Playing on the opposite side of first-round pick Andrew Thomas, Wilson is a dancing bear that’s steadily rising up the board among draftniks. At 6-6, 350 pounds, he has Trent Brown-like size with excellent foot speed and change of direction for a player of his stature. Wilson’s pass sets are a mess from a technical standpoint with sloppy footwork, lousy posture (leans too far back), and a narrow base that leaves him susceptible to counter rushers. Wilson’s biggest fix is getting rid of a false step in his initial kick out of his stance, where he tends to step underneath himself rather than back with his outside foot, which shortens the edge for rushers trying to turn the corner. Wilson, more often than not, gets close enough to his spot to force rushers to go through him, which they won’t be able to do often due to his size. He’s patient, plays to his strengths, and mauls defenders in the running game. With a few tweaks, Wilson will be a capable starter for a predominantly man-blocking team like New England. 
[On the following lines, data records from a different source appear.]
(** The owner can pay for everything that is pending, this file included. *)
Definition affordable (repo : Repository) (storageUsed : Z) (params : Params) (address : string)
    (repoId : Z) (tagName : string) (delta : Z) (k : Prog unit) : Prog unit :=
  if decide (Amount (StoragePricePerGb params) = 0) then k else
  pendingSize ← calculatePendingUploadsSize address repoId tagName;
  let projectedUsage := u64 (storageUsed + u64 pendingSize) in
  costInfo ⟵ lift (CalculateStorageCost projectedUsage (u64 (projectedUsage + u64 delta)) params) orHttp 500;
  if decide (Amount (StorageCharge costInfo) = 0) then k else
  balance ⟵ call_res env (QBankBalance (rp_OwnerId repo) (Denom (StorageCharge costInfo))) orHttp 500;
  if decide (balance < Amount (StorageCharge costInfo))
  then http_text "insufficient balance for storage charge" 401 else k.

(** The file is written under the lock of the asset. After an error of the copy the upload
    is recorded and answered nevertheless. *)
Definition store_upload (address : string) (repoId : Z) (data : signData) (size : Z)
    (shaString tmpFile : string) : Prog unit :=
  let filePath := viper "ATTACHMENT_DIR" +:+ "/" +:+ shaString in
  with_lock env (AssetKey shaString)
    (_ ⟵ call_res env (Create filePath) orHttp 500;
     copied ← attempt (call_res env (CopyFrom tmpFile filePath));
     _ ← match copied with Er e => call env (HttpError (Error e) 500) | Ok _ => mret tt end;
     now ← call env Now;
     created ← call env Now;
     _ ← storePendingUpload (generateUploadToken address shaString)
           (mkPendingUpload address repoId (sd_TagName data) (sd_Name data) size shaString created
              (now + PENDING_UPLOAD_EXPIRY));
     _ ← call env (SetHeader "Content-Type" "application/json");
     _ ← call env (EncodeJson (JObj [("sha", JStr shaString); ("size", JNum size)]));
     mret tt).

(** The checks against the chain, once the file is known to be what was signed. *)
Definition charge_and_store (address : string) (repoId : Z) (data : signData) (size : Z)
    (shaString tmpFile : string) : Prog unit :=
  _ ← cleanupExpiredUploads;
  _ ⟵ call_res env GetQueryClient orHttp 500;
  repo ⟵ call_res env (QRepository repoId) orHttp 500;
  storageUsed ⟵ call_res env (QUserQuota (rp_OwnerId repo)) orHttp 500;
  params ⟵ call_res env QStorageParams orHttp 500;
  confirmed_uploads address repo repoId data (fun oldSize =>
    affordable repo storageUsed params address repoId (sd_TagName data) (i64 (size - oldSize))
      (store_upload address repoId data size shaString tmpFile)).

Definition receive_file (address : string) (repoId : Z) (data : signData) : Prog unit :=
  size ⟵ call_res env (FormFile "file") orHttp 400;
  tmpFile ⟵ call_res env TempFile orHttp 500;
  deferring (_ ← call env (Remove tmpFile); mret tt)
    (content ⟵ call_res env (CopyUpload tmpFile) orHttp 500;
     let shaString := hex_encode (sha256 content) in
     if decide (size <> sd_Size data) then http_text "Invalid size" 400 else
     if decide (shaString <> sd_Sha256 data) then http_text "Invalid sha256" 400 else
     charge_and_store address repoId data size shaString tmpFile).

Definition UploadAttachmentHandler (r : HttpRequest) : Prog unit :=
  if decide (r_Method r <> "POST") then mret tt else
  _ ⟵ call_res env (ParseMultipartForm MAX_UPLOAD_SIZE)
    ifErr http_text "The uploaded file is too big. Please choose an file that's less than 2GB in size" 400;
  _ ⟵ call_res env (ParseMultipartForm (Z.shiftl 32 20)) orHttp 400;
  signed_upload (fun decodedTx address data repoId =>
    on_error (HavePushPermission env repoId address)
      (fun e => http_text ("Error checking push permission: " +:+ Error e) 500)
      (fun havePushPermission =>
         if negb havePushPermission then http_text "User does not have push permission" 401 else
         _ ⟵ lift (of_res (verify_tx decodedTx)) ifErr http_text "Invalid signature" 400;
         receive_file address repoId data)).

(** ** Download *)
Definition serve_attachment (release : Release) (fileName : string) : Prog unit :=
  match ReleaseAttachmentExists (rl_Attachments release) fileName with
  | None => http_status env 404
  | Some i =>
      attachment ← lift (index (rl_Attachments release) i);
      with_rlock env (AssetKey (at_Sha attachment))
        (_ ⟵ CacheReleaseAsset env viper (rl_RepositoryId release) (rl_TagName release) fileName
               (viper "ATTACHMENT_DIR") orHttp 500;
         _ ⟵ call_res env (OpenFile (viper "ATTACHMENT_DIR" +:+ "/" +:+ at_Sha attachment)) ifErr http_status env 404;
         _ ⟵ call_res env CopyToResponse orHttp 500;
         mret tt)
  end.

(** The path is [/releases/{address}/{repository}/{tag}/{file}]; the tag may have slashes. *)
Definition GetAttachmentHandler (r : HttpRequest) : Prog unit :=
  if decide (r_Method r <> "GET") then mret tt else
  let fileName := match LastIndexByte (r_Path r) "/" with
                  | Some i => sdrop (i + 1) (r_Path r)
                  | None => r_Path r
                  end in
  match SplitN (TrimSuffix (r_Path r) ("/" +:+ fileName)) "/" 5 with
  | [_; _; address; repositoryName; tagName] =>
      _ ⟵ call_res env GrpcDial orHttp 500;
      release ⟵ call_res env (QRepositoryRelease address repositoryName tagName) ifErr http_status env 404;
      serve_attachment release fileName
  | _ => http_status env 403
  end.
End Attachments.

#[local] Close Scope string_scope.

(** * Cleaning up

    The clock stays between [t0] and [t1] while the expired uploads are removed. *)
Section Cleanup.
Context (env : Env) (viper : string -> string) `{MapRangeLaws}.
Context (t0 t1 : Z) (Hclock : forall h, t0 <= env _ h Now <= t1).

(** The trace was extended by readings of the clock. *)
Definition read_clock (h h' : Trace) : Prop := exists ts, h' = (h ++ map (Did Now) ts)%list.

Lemma read_clock_refl h : read_clock h h.
Proof. exists []. by rewrite app_nil_r. Qed.
Lemma read_clock_step h n h' : read_clock (h ++ [Did Now n]) h' -> read_clock h h'.
Proof. intros [ts ->]. exists (n :: ts). by rewrite <- app_assoc. Qed.
Lemma read_clock_pending h h' : read_clock h h' -> pending h' = pending h.
Proof.
  intros [ts ->]. unfold pending. rewrite fold_left_app. induction ts as [|n ts IH]; [done|]. apply IH.
Qed.

Lemma referenced_run sha tok ups h : exists b h',
  referenced env sha tok ups h = (Val b, h') /\ read_clock h h' /\
  if b then exists t u, (t, u) ∈ ups /\ t <> tok /\ pu_Sha256 u = sha /\ t0 < pu_ExpiresAt u
  else forall t u, (t, u) ∈ ups -> t <> tok -> pu_Sha256 u = sha -> pu_ExpiresAt u <= t1.
Proof.
  revert h. induction ups as [|[t u] ups IH]; intros h.
  { exists false, h. split; [done|]. split; [apply read_clock_refl|]. set_solver. }
  cbn [referenced]. case_decide as Ht.
  - unfold call. rewrite run_bind. cbv beta iota zeta. pose proof (Hclock h) as Hn. case_decide as He.
    + exists true. eexists. split; [done|]. split; [by exists [env _ h Now]|]. exists t, u.
      split; [set_solver|]. destruct Ht. repeat split; auto. lia.
    + destruct (IH (h ++ [Did Now (env _ h Now)])) as (b & h' & Hrun & Hr & Hb). exists b, h'.
      split; [done|]. split; [by eapply read_clock_step|]. destruct b.
      * destruct Hb as (t' & u' & ? & ?). exists t', u'. set_solver.
      * intros t' u' [[= -> ->]|Hin]%elem_of_cons ? ?; [lia|by eapply Hb].
  - destruct (IH h) as (b & h' & Hrun & Hr & Hb). exists b, h'. split; [done|]. split; [done|]. destruct b.
    + destruct Hb as (t' & u' & ? & ?). exists t', u'. set_solver.
    + intros t' u' [[= -> ->]|Hin]%elem_of_cons ? ?; [tauto|by eapply Hb].
Qed.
31. EDGE Terrell Lewis, Alabama

All you have to do to understand the pre-draft hype around Terrell Lewis is watch the first half against Arkansas last season, where he registered six quarterback pressures and forced two interceptions. Lewis has first-round traits, and is built like Chandler Jones, but is fairly knocked down a few rounds due to two season-ending injuries at Alabama, including a torn ACL in 2018. He has incredible first-step explosiveness (get off) that he pairs with a terrific speed-to-power rush and insane lateral agility for inside counters such as spins or arm overs. Lewis is also extremely effective due to his play speed as a wrap defender on stunts. We are talking rockets in his shoes and a guy that plays with an edge. In an underwhelming edge rusher class, taking a day two flier on Lewis’s upside makes some sense.